# [Records shown]
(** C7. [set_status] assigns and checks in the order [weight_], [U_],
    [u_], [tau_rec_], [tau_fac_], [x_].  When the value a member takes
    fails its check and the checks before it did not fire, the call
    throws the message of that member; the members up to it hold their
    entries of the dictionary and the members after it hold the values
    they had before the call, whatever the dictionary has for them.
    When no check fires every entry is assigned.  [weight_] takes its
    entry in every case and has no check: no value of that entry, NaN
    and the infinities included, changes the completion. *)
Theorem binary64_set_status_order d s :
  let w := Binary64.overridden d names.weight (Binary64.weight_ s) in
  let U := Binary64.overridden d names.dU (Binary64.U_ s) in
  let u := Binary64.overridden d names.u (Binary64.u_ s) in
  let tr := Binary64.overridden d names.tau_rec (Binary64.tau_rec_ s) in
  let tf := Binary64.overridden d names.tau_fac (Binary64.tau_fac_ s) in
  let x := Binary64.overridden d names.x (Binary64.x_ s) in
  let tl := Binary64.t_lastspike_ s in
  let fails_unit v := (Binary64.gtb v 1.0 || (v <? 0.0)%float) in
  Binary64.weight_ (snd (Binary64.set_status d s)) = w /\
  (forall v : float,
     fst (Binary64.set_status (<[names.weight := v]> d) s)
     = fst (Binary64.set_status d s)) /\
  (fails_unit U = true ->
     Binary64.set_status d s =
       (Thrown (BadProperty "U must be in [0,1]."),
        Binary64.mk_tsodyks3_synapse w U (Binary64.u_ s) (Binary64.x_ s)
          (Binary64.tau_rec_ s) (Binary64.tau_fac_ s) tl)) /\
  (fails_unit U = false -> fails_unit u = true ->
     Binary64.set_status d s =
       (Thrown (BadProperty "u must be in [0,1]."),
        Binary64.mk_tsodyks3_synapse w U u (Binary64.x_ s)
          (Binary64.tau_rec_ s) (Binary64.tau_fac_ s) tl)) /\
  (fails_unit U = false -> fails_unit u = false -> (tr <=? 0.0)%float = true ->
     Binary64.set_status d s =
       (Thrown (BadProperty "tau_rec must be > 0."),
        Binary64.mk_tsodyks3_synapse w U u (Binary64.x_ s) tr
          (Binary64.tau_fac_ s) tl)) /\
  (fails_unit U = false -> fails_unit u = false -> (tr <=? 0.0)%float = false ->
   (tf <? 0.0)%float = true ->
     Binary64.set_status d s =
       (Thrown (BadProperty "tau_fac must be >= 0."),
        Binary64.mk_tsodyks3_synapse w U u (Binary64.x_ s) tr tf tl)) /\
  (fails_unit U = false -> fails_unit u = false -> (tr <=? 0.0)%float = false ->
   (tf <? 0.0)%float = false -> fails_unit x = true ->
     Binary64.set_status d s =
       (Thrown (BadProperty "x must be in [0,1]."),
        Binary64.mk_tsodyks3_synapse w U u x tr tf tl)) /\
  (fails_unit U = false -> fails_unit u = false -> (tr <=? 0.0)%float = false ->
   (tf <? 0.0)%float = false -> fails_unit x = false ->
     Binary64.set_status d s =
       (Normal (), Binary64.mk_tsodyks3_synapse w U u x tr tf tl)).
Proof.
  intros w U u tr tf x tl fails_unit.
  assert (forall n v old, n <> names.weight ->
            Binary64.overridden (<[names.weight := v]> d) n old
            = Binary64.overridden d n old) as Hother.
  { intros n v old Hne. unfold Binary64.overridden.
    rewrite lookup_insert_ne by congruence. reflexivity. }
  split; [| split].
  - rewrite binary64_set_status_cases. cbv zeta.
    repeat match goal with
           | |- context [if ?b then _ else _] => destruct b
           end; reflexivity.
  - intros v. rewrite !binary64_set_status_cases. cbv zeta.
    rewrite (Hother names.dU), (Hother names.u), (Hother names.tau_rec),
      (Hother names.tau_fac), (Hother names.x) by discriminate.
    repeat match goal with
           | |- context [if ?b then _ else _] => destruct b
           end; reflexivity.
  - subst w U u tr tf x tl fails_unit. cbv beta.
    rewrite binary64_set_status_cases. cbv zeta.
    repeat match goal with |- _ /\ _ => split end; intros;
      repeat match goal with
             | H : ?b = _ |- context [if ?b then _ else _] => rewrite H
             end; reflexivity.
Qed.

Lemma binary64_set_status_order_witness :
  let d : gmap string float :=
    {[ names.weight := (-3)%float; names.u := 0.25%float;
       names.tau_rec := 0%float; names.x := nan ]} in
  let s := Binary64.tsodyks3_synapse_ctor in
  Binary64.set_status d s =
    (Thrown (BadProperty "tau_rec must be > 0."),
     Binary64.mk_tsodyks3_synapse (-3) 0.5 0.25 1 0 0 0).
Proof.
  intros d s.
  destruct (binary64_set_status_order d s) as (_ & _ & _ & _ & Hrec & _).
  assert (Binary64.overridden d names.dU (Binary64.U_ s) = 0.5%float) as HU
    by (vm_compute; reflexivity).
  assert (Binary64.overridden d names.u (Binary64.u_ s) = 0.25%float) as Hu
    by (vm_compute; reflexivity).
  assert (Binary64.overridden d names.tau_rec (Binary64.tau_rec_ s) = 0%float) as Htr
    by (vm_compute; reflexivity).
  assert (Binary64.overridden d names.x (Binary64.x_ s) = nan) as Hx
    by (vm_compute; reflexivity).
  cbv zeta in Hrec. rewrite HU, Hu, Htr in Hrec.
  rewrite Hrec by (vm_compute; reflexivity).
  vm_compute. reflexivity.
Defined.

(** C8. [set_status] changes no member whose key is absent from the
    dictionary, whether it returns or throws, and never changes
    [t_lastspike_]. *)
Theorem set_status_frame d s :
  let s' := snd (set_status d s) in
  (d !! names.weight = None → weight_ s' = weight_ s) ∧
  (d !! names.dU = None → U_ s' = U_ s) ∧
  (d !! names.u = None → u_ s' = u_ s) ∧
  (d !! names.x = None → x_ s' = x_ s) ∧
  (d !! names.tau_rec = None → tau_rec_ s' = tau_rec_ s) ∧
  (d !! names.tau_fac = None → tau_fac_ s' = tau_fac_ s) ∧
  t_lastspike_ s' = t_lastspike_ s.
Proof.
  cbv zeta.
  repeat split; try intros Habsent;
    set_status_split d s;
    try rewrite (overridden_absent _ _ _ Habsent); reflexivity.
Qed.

# [Prompt]
Filter the listing for the word "must" and copy every line that holds it.

# [Solution]
       (Thrown (BadProperty "U must be in [0,1]."),
       (Thrown (BadProperty "u must be in [0,1]."),
       (Thrown (BadProperty "tau_rec must be > 0."),
       (Thrown (BadProperty "tau_fac must be >= 0."),
       (Thrown (BadProperty "x must be in [0,1]."),
    (Thrown (BadProperty "tau_rec must be > 0."),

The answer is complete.